(INFORMATION PROVIDED Opens)

Lemma normalize_answer_canonical (a : string) :
  canonical_answer a -> normalize_answer (VStr a) = a.
Proof.
  intros [->|(cs & Hne & Hcs & ->)]; [reflexivity|].
  pose proof (labels_canonical_list cs Hne Hcs) as Hl.
  destruct (canonical_list_head _ _ Hl) as (x & r & E & _).
  assert (Hn : normalize_answer (VStr (PyStr.join ", " (map canonical_label cs))) =
               normalize_answer_str (PyStr.strip (PyStr.join ", " (map canonical_label cs)))).
  { rewrite E. reflexivity. }
  rewrite Hn, (canonical_list_trimmed _ _ Hl).
  now apply normalize_answer_str_canonical.
Qed.

Lemma normalize_difficulty_canonical (d : string) :
  In d VALID_DIFFICULTIES -> normalize_difficulty (VStr d) = d.
Proof. simpl. intros [<-|[<-|[<-|[]]]]; reflexivity. Qed.

(** What the program computes along a canonical exam tag. *)
Lemma exam_tag_facts (tag : string) :
  In tag VALID_EXAMS ->
  (forall r w ws, PyStr.split_char "," r = w :: ws ->
                  PyStr.split_char "," (tag ++ r) = (tag ++ w) :: ws) /\
  PyStr.strip tag = tag /\
  find_exam VALID_EXAMS tag = Some tag /\
  PyStr.is_empty tag = false /\
  (forall r, PyStr.is_empty (tag ++ r) = false).
Proof.
  simpl. intros [<-|[<-|[<-|[<-|[]]]]];
    (split; [intros r w ws E; simpl; rewrite E; reflexivity|]);
    repeat split; reflexivity.
Qed.

Lemma exam_parts (tags : list string) :
  tags <> [] -> Forall (fun t => In t VALID_EXAMS) tags ->
  map PyStr.strip (PyStr.split_char "," (PyStr.join ", " tags)) = tags.
Proof.
  induction tags as [|t tags IH]; [congruence|]. intros _ H.
  inversion H as [|? ? Ht Hts]; subst.
  destruct (exam_tag_facts t Ht) as (S1 & S2 & _).
  destruct tags as [|t' tags].
  - simpl PyStr.join. rewrite <- (append_nil_r t) at 1.
    rewrite (S1 "" "" []) by reflexivity. simpl. now rewrite append_nil_r, S2.
  - rewrite join_cons2.
    destruct (split_char_cons "," (PyStr.join ", " (t' :: tags))) as (w & ws & E).
    assert (E2 : PyStr.split_char "," (", " ++ PyStr.join ", " (t' :: tags)) =
                 "" :: (" " ++ w) :: ws).
    { change (", " ++ PyStr.join ", " (t' :: tags))
        with (String "," (" " ++ PyStr.join ", " (t' :: tags))).
      cbn [PyStr.split_char]. simpl Ascii.eqb. cbv iota.
      now rewrite (split_char_space_prefix " " _ w ws eq_refl E). }
    rewrite (S1 _ _ _ E2). cbn [map]. rewrite append_nil_r, S2.
    rewrite (strip_space_prefix " " w eq_refl).
    specialize (IH ltac:(discriminate) Hts). rewrite E in IH. cbn [map] in IH.
    now rewrite IH.
Qed.

Lemma matched_exams_canonical (tags : list string) :
  Forall (fun t => In t VALID_EXAMS) tags -> matched_exams VALID_EXAMS tags = tags.
Proof.
  induction 1 as [|t tags Ht _ IH]; [reflexivity|].
  destruct (exam_tag_facts t Ht) as (_ & _ & S3 & S4 & _).
  cbn [matched_exams]. now rewrite S3, S4, IH.
Qed.

Lemma normalize_exam_canonical (e : string) :
  canonical_exam e -> normalize_exam (VStr e) = e.
Proof.
  intros (tags & Hne & Ht & ->).
  unfold normalize_exam, normalize_exam_in.
  assert (HT : PyVal.truthy (VStr (PyStr.join ", " tags)) = true).
  { destruct tags as [|t tags]; [congruence|].
    inversion Ht as [|? ? Ht1 _]; subst.
    destruct (exam_tag_facts t Ht1) as (_ & _ & _ & S4 & S5).
    destruct tags as [|t' tags]; unfold PyVal.truthy.
    - change (PyStr.join ", " [t]) with t. now rewrite S4.
    - rewrite join_cons2. now rewrite S5. }
  rewrite HT. simpl negb. cbv iota. simpl PyVal.str.
  rewrite (exam_parts tags Hne Ht), (matched_exams_canonical tags Ht).
  destruct tags; [congruence | reflexivity].
Qed.

Lemma or_else_text (s dflt : string) :
  trimmed s -> dflt = "" ->
  PyStr.strip (PyVal.str (PyVal.or_else (VStr s) (VStr dflt))) = s.
Proof.
  intros Hs ->. destruct s; [reflexivity|]. exact Hs.
Qed.


(** The fields of a canonical question are found under their canonical
    names. *)
Lemma question_fields (q : question) (d : dict value) :
  question_to_value q = VDict d ->
  _first_value d Q_NO_KEYS = VStr (q_no q) /\
  _first_value d Q_TEXT_KEYS = VStr (q_text q) /\
  _first_value d Q_OPTIONS_KEYS =
    VDict (map (fun kv => (fst kv, VStr (snd kv))) (q_options q)) /\
  _first_value d Q_ANSWER_KEYS = VStr (q_answer q) /\
  _first_value d Q_EXPL_KEYS = VStr (q_explanation q) /\
  _first_value d Q_DIFF_KEYS = VStr (q_difficulty q) /\
  _first_value d Q_TOPIC_KEYS = VStr (q_topic q) /\
  _first_value d Q_SUBTOPIC_KEYS = VStr (q_subtopic q) /\
  _first_value d Q_EXAM_KEYS = VStr (q_exam q).
Proof.
  unfold question_to_value. intros [= <-]. repeat split; reflexivity.
Qed.

Lemma standardize_question_canonical (q : question) (idx : nat) :
  canonical_question q ->
  standardize_question (question_to_value q) idx = Ok (quote_id q).
Proof.
  intros (Hno & Htext & Hopts & Hans & Hexp & Hdiff & Htopic & Hsub & Hexam).
  destruct (question_fields q _ eq_refl) as (F1 & F2 & F3 & F4 & F5 & F6 & F7 & F8 & F9).
  destruct (three_digits_id _ Hno) as (P1 & _ & P3).
  unfold standardize_question, question_to_value. cbn [mapping_fields bind].
  unfold q_no_source. rewrite F1, F2, F3, F4, F5, F6, F7, F8, F9.
  unfold PyVal.or_else at 1. rewrite P3, P1.
  rewrite (normalize_options_canonical _ Hopts).
  rewrite (normalize_answer_canonical _ Hans).
  rewrite (normalize_difficulty_canonical _ Hdiff).
  rewrite (normalize_exam_canonical _ Hexam).
  rewrite !or_else_text by (assumption || reflexivity).
  reflexivity.
Qed.
(** * hubcli: the BLE packet decryption core

    A shallow embedding of [internal/crypto] of hubcli (cmac.go, kdf.go,
    aesctr.go, decrypt.go) together with the library primitives it calls
    (crypto/aes, crypto/cipher CTR mode, github.com/aead/cmac,
    crypto/subtle, encoding/binary, strconv), followed by the properties of
    the packet codec, the key schedule, the truncated MAC and the windowed
    time-counter search.

    Conventions.  A Go [byte] is a [Z] in [0, 256); a [[]byte] is a
    [list Z]; [uint16]/[uint32] values and [int] values that can overflow
    are [Z] with the wrap-around written out; a Go [(T, error)] pair is a [result T]; a loop that Go does not
    bound is run with a fuel argument and returns [None] when the fuel is
    used up before the loop stops. *)

From Stdlib Require Import String Ascii DecimalString DecimalN DecimalPos.
From Stdlib Require Import ZArith Lia Bool List.
Import ListNotations.
Local Open Scope Z_scope.

(** ** Errors and results *)

(** Go [error] values.  [Wrapf fmt args e] is [fmt.Errorf(fmt, ...)] with a
    [%w] verb wrapping [e]; [Errorf fmt args] is one without; [Panic] is a
    run-time panic (a slice bound out of range), which ends the call. *)
Inductive error : Type :=
| ErrPacketTooShort
| ErrDecryptionFailed
| ErrInvalidKey
| ErrAuthenticationFail
| KeySizeError (n : Z)
| Errorf (fmt : string) (args : list Z)
| Wrapf (fmt : string) (args : list Z) (inner : error)
| Panic (msg : string).

Inductive result (A : Type) : Type :=
| Ok (a : A)
| Err (e : error).
Arguments Ok {A} a.
Arguments Err {A} e.

Definition sentinel_eqb (a b : error) : bool :=
  match a, b with
  | ErrPacketTooShort, ErrPacketTooShort => true
  | ErrDecryptionFailed, ErrDecryptionFailed => true
  | ErrInvalidKey, ErrInvalidKey => true
  | ErrAuthenticationFail, ErrAuthenticationFail => true
  | _, _ => false
  end.

(** [errors.Is e target] for a sentinel [target]: follow the [%w] chain. *)
Fixpoint errors_Is (e target : error) : bool :=
  sentinel_eqb e target ||
  match e with
  | Wrapf _ _ inner => errors_Is inner target
  | _ => false
  end.

(** ** Machine integers and byte order *)

Definition byte := Z.

Definition len {A} (l : list A) : Z := Z.of_nat (length l).

Definition uint8 (x : Z) : Z := x mod 256.
Definition uint32 (x : Z) : Z := x mod 4294967296.

(** Go's [int] on a 64-bit platform: a signed 64-bit integer whose
    arithmetic wraps around. *)
Definition int (x : Z) : Z :=
  (x + 9223372036854775808) mod 18446744073709551616 - 9223372036854775808.

Definition is_int (x : Z) : Prop :=
  - 9223372036854775808 <= x < 9223372036854775808.

(** [runtime.maxAlloc] on a 64-bit platform (48 bits of heap address):
    [make([]byte, 0, n)] panics with [makeslice: cap out of range] when [n]
    is negative or larger. *)
Definition maxAlloc : Z := 281474976710656.

Definition is_byte (b : Z) : Prop := 0 <= b < 256.

(** [binary.BigEndian.Uint16(b)] on a slice of at least two bytes. *)
Definition BigEndian_Uint16 (b : list byte) : Z :=
  Z.lor (Z.shiftl (nth 0 b 0) 8) (nth 1 b 0).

(INFORMATION PROVIDED Closes)

EXERCISE BRIEF: Show every line above where "ErrAuthenticationFail" is found.

WRITTEN SOLUTION:
| ErrAuthenticationFail
  | ErrAuthenticationFail, ErrAuthenticationFail => true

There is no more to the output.